* _Work required_
Within the entries below, find the portion that opens with the line containing "End WorkerActor." and closes with the line containing "(* a call of". Retype that portion exactly and only.

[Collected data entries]
____
(** *** [recover_sub_pool] *)

Inductive recovery : Type :=
| NoModelAtAddress                              (* the scan finds no uid *)
| DownDuringLaunch (uid : string)               (* no stored launch args *)
| StopRecreating (uid : string)                 (* the counter is used up *)
| Recreate (uid : string) (args : LaunchArgs).  (* recover_model(launch_args) *)

(** [recover_sub_pool] up to the call of [recover_model]. *)
Definition recover_sub_pool_decide (env : TerminateEnv) (address : string)
    (w : Worker) : Worker * recovery :=
  (* try: remove_sub_pool(address) except Exception: pass *)
  let w := (remove_sub_pool address w).1 in
  match PyDict.first_key_of address (model_uid_to_addr w) with
  | None => (w, NoModelAtAddress)
  | Some uid =>
      match model_uid_to_launch_args w !! uid with
      | None => (w, DownDuringLaunch uid)
      | Some args =>
          (* .get(): None for a missing key and for a stored None *)
          let recover_count := mjoin (model_uid_to_recover_count w !! uid) in
          (* try: terminate_model(uid, is_model_die=True) except Exception: pass *)
          let w := (terminate_model env uid true w).1 in
          match recover_count with
          | Some n =>
              if 0 <? n then
                (set_model_uid_to_recover_count
                   (<[uid := Some (n - 1)]> (model_uid_to_recover_count w)) w,
                 Recreate uid args)
              else (w, StopRecreating uid)
          | None => (w, Recreate uid args)
          end
      end
  end.

(* recover_model: the supervisor reference, then launch_builtin_model with the stored arguments *)
Definition recover_model (env : LaunchEnv) (args : LaunchArgs) (w : Worker)
    : Worker * option (result string) :=
  match get_supervisor_ref (env_supervisor env) w with
  | (w, Raise e) => (w, Some (Raise e))
  | (w, Ok _) => launch_builtin_model env args w
  end.

Definition recover_sub_pool (tenv : TerminateEnv) (env : LaunchEnv)
    (address : string) (w : Worker) : Worker * recovery :=
  match recover_sub_pool_decide tenv address w with
  | (w, Recreate uid args) => ((recover_model env args w).1, Recreate uid args)
  | (w, r) => (w, r)
  end.

End WorkerActor.

(** ** The worker with its suspended coroutines

    The worker serves its callers on one cooperative loop: a launch that
    waits for a collaborator is suspended, and other operations run in
    between.  A [System] is the worker state with the launches that are
    suspended; an [event] is a call that runs up to its return or to its
    next suspension, or the resumption of a suspended launch. *)

Record System : Type := mkSystem {
  worker : Worker;
  launches : list Task;
  (* the calls of launch_rank0_model that wait for their sub-pool *)
  rank0_calls : list string;
  (* those that wait for their actor *)
  rank0_launches : list Rank0Task;
}.

Inductive event : Type :=
| CallLaunch (reachable : bool) (args : LaunchArgs)
| ResumeLaunch (i : nat) (env : LaunchEnv)
| CallLaunchRank0 (uid : string)
| ResumeLaunchRank0SubPool (i : nat) (answer : option string)
| ResumeLaunchRank0 (i : nat) (created : bool)
| CallCancel (pushed : bool) (uid : string)
| CallTerminate (env : TerminateEnv) (uid : string) (is_model_die : bool)
| SubPoolDown (env : TerminateEnv) (reachable : bool) (address : string).

Section Interleaving.

Context (host : Host).

(* a call of launch_builtin_model, up to its first suspension *)
Definition spawn_launch (reachable : bool) (args : LaunchArgs) (s : System) : System :=
  match launch_builtin_model_begin host reachable args (worker s) with
  | (w, Ok t) => mkSystem w (launches s ++ [t]) (rank0_calls s) (rank0_launches s)
  | (w, Raise _) => mkSystem w (launches s) (rank0_calls s) (rank0_launches s)
  end.

Definition react (e : event) (s : System) : System :=
  match e with
  | CallLaunch reachable args => spawn_launch reachable args s
  | ResumeLaunch i env =>
      match launches s !! i with
      | Some t =>
          match launch_builtin_model_step host env t (worker s) with
          | (w, Suspended t') =>
              mkSystem w (<[i := t']> (launches s)) (rank0_calls s) (rank0_launches s)
          | (w, Returned _) =>
              mkSystem w (delete i (launches s)) (rank0_calls s) (rank0_launches s)
          end
      | None => s
      end
  | CallLaunchRank0 uid =>
      mkSystem (worker s) (launches s) (rank0_calls s ++ [uid]) (rank0_launches s)
  | ResumeLaunchRank0SubPool i answer =>
      match rank0_calls s !! i with
      | Some uid =>
          match launch_rank0_model_begin answer uid (worker s) with
          | (w, Ok t) =>
              mkSystem w (launches s) (delete i (rank0_calls s)) (rank0_launches s ++ [t])
          | (w, Raise _) =>
              mkSystem w (launches s) (delete i (rank0_calls s)) (rank0_launches s)
          end
      | None => s
      end
  | ResumeLaunchRank0 i created =>
      match rank0_launches s !! i with
      | Some t =>
          mkSystem (launch_rank0_model_finish created t (worker s)).1
            (launches s) (rank0_calls s) (delete i (rank0_launches s))
      | None => s
      end
  | CallCancel pushed uid =>
      mkSystem (cancel_launch_model host pushed uid (worker s)).1
        (launches s) (rank0_calls s) (rank0_launches s)
  | CallTerminate env uid is_model_die =>
      mkSystem (terminate_model host env uid is_model_die (worker s)).1
        (launches s) (rank0_calls s) (rank0_launches s)
  | SubPoolDown env reachable address =>
      match recover_sub_pool_decide host env address (worker s) with
      | (w, Recreate _ args) =>
          (* recover_model: the supervisor reference, then the launch *)
          match get_supervisor_ref reachable w with
          | (w, Ok _) =>
              spawn_launch reachable args
                (mkSystem w (launches s) (rank0_calls s) (rank0_launches s))
          | (w, Raise _) => mkSystem w (launches s) (rank0_calls s) (rank0_launches s)
          end
      | (w, _) => mkSystem w (launches s) (rank0_calls s) (rank0_launches s)
      end
  end.

Definition run_events (events : list event) (s : System) : System :=
  foldl (λ s e, react e s) s events.

(** When a call of [launch_rank0_model] gets its sub-pool and enters the
    guard, its uid is not in the Model Table (the check that
    [launch_builtin_model] makes for itself before it enters the guard). *)
Fixpoint rank0_calls_fresh (events : list event) (s : System) : Prop :=
  match events with
  | [] => True
  | e :: events =>
      match e with
      | ResumeLaunchRank0SubPool i _ =>
          match rank0_calls s !! i with
          | Some uid => model_uid_to_model (worker s) !! uid = None
          | None => True
          end
      | _ => True
      end
      ∧ rank0_calls_fresh events (react e s)
  end.

(** Repeated sub-pool deaths, each handled by [recover_sub_pool] up to the
    return of the re-launch it starts. *)
Fixpoint sub_pool_deaths (deaths : list (TerminateEnv * LaunchEnv * string))
    (w : Worker) : Worker * list recovery :=
  match deaths with
  | [] => (w, [])
  | (tenv, env, address) :: deaths =>
      let '(w, r) := recover_sub_pool host tenv env address w in
      let '(w, rs) := sub_pool_deaths deaths w in
      (w, r :: rs)
  end.

End Interleaving.

(* the decision is a re-launch of [uid] *)
Definition recreates (uid : string) (r : recovery) : bool :=
  match r with
  | Recreate u _ => bool_decide (u = uid)
  | _ => false
  end.

(* the number of re-launches of [uid] among the decisions of the callback *)
Definition recreations (uid : string) (rs : list recovery) : nat :=
  length (List.filter (recreates uid) rs).

Definition start (gpu_devices : list Z) : System :=
  mkSystem (init_worker gpu_devices) [] [] [].

(** ** Queries on the tables *)

(* what get_model and describe_model raise *)
Inductive query_error : Type :=
| LastError (msg : string)   (* Exception(model_status.last_error) *)
| NotFound.                  (* ValueError "Model not found ..." *)

(* "model_status and model_status.last_error": the error that get_model raises first *)
Definition recorded_error (uid : string) (w : Worker) : option string :=
  match model_uid_to_model_status w !! uid with
  | Some model_status =>
      if (last_error model_status =? "")%string then None
      else Some (last_error model_status)
  | None => None
  end.

Definition get_model (uid : string) (w : Worker) : query_error + ActorRef :=
  match recorded_error uid w with
  | Some msg => inl (LastError msg)
  | None =>
      match model_uid_to_model w !! uid with
      | Some model_ref => inr model_ref
      | None => inl NotFound
      end
  end.

Definition describe_model (uid : string) (w : Worker) : query_error + description :=
  match model_uid_to_model_spec w !! uid with
  | Some model_desc => inr model_desc
  | None => inl NotFound
  end.

Definition get_model_status (uid : string) (w : Worker) : option ModelStatus :=
  model_uid_to_model_status w !! uid.

(* setattr(model_status, k, v): [last_error] is the one field of ModelStatus;
   an attribute of another name is added to the object and read by nothing
   in the worker *)
Definition setattr_model_status (model_status : ModelStatus) (kv : string * string)
    : ModelStatus :=
  if (kv.1 =? "last_error")%string then mkModelStatus kv.2 else model_status.

Definition update_model_status (uid : string) (kwargs : list (string * string))
    (w : Worker) : Worker :=
  match model_uid_to_model_status w !! uid with
  | Some model_status =>
      set_model_uid_to_model_status
        (<[uid := foldl setattr_model_status model_status kwargs]>
           (model_uid_to_model_status w)) w
  | None => w
  end.

(** ** [_prepare_virtual_env] *)

(* the value of a field of the settings or of an entry of the pip
   configuration *)
Inductive pyval : Type :=
| PyNone | PyBool (b : bool) | PyStr (s : string) | PyList (l : list string).

(* bool(v) *)
Definition truthy (v : pyval) : bool :=
  match v with
  | PyNone => false
  | PyBool b => b
  | PyStr s => negb (s =? "")%string
  | PyList l => negb (bool_decide (l = []))
  end.

(* getattr on the fields of an object, in declaration order *)
Fixpoint getattr (k : string) (fields : list (string * pyval)) : option pyval :=
  match fields with
  | [] => None
  | (k', v) :: fields => if decide (k = k') then Some v else getattr k fields
  end.

(* setattr on a field that exists, which is where the worker calls it *)
Fixpoint setattr (k : string) (v : pyval) (fields : list (string * pyval))
    : list (string * pyval) :=
  match fields with
  | [] => []
  | (k', v') :: fields =>
      if decide (k = k') then (k, v) :: fields else (k', v') :: setattr k v fields
  end.

(** [VirtualEnvSettings], a pydantic model: the two fields the worker reads
    by name, and the other fields with their values. *)
Record VirtualEnvSettings : Type := mkVirtualEnvSettings {
  packages : option (list string);
  inherit_pip_config : bool;
  pip_options : list (string * pyval);
}.

(* "if hasattr(settings, k) and not getattr(settings, k): setattr(settings, k, v)"
   where [packages] and [inherit_pip_config] are true at this point *)
Definition inherit_pip_config_item (fields : list (string * pyval))
    (kv : string * pyval) : list (string * pyval) :=
  if (kv.1 =? "packages")%string || (kv.1 =? "inherit_pip_config")%string
  then fields
  else match getattr kv.1 fields with
       | Some v => if truthy v then fields else setattr kv.1 kv.2 fields
       | None => fields
       end.

(** [_prepare_virtual_env]: the settings as the call leaves them, and the
    arguments of [install_packages] when it is called.  [pip_config] is what
    [get_pip_config_args()] returns. *)
Definition prepare_virtual_env (pip_config : list (string * pyval))
    (settings : option VirtualEnvSettings)
    (virtual_env_packages : option (list string))
    : option VirtualEnvSettings * option (list string * list (string * pyval)) :=
  match settings with
  | None => (None, None)
  | Some s =>
      match packages s with
      | None | Some [] => (settings, None)
      | Some pkgs =>
          let conf :=
            if inherit_pip_config s
            then foldl inherit_pip_config_item (pip_options s) pip_config
            else pip_options s in
          (Some (mkVirtualEnvSettings (Some pkgs) (inherit_pip_config s) conf),
           Some (pkgs ++ default [] virtual_env_packages, conf))
      end
  end.

(** ** Scenarios of the specification *)

(** Device-allocator determinism: [total_gpus = [0,1,2,3]], nothing allocated. *)
Definition four_gpus : DeviceMaps := mkDeviceMaps [0; 1; 2; 3] ∅ ∅ ∅.

(** Embedding placement: occupants [{0: A_llm, 1: ∅, 2: B_embed}]. *)
Definition embedding_scenario : DeviceMaps :=
  mkDeviceMaps [0; 1; 2] {[0 := "A_llm"]} {[2 := {["B_embed"]}]} ∅.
____
* _Finished task_
End WorkerActor.

(** ** The worker with its suspended coroutines

    The worker serves its callers on one cooperative loop: a launch that
    waits for a collaborator is suspended, and other operations run in
    between.  A [System] is the worker state with the launches that are
    suspended; an [event] is a call that runs up to its return or to its
    next suspension, or the resumption of a suspended launch. *)

Record System : Type := mkSystem {
  worker : Worker;
  launches : list Task;
  (* the calls of launch_rank0_model that wait for their sub-pool *)
  rank0_calls : list string;
  (* those that wait for their actor *)
  rank0_launches : list Rank0Task;
}.

Inductive event : Type :=
| CallLaunch (reachable : bool) (args : LaunchArgs)
| ResumeLaunch (i : nat) (env : LaunchEnv)
| CallLaunchRank0 (uid : string)
| ResumeLaunchRank0SubPool (i : nat) (answer : option string)
| ResumeLaunchRank0 (i : nat) (created : bool)
| CallCancel (pushed : bool) (uid : string)
| CallTerminate (env : TerminateEnv) (uid : string) (is_model_die : bool)
| SubPoolDown (env : TerminateEnv) (reachable : bool) (address : string).

Section Interleaving.

Context (host : Host).

(* a call of launch_builtin_model, up to its first suspension *)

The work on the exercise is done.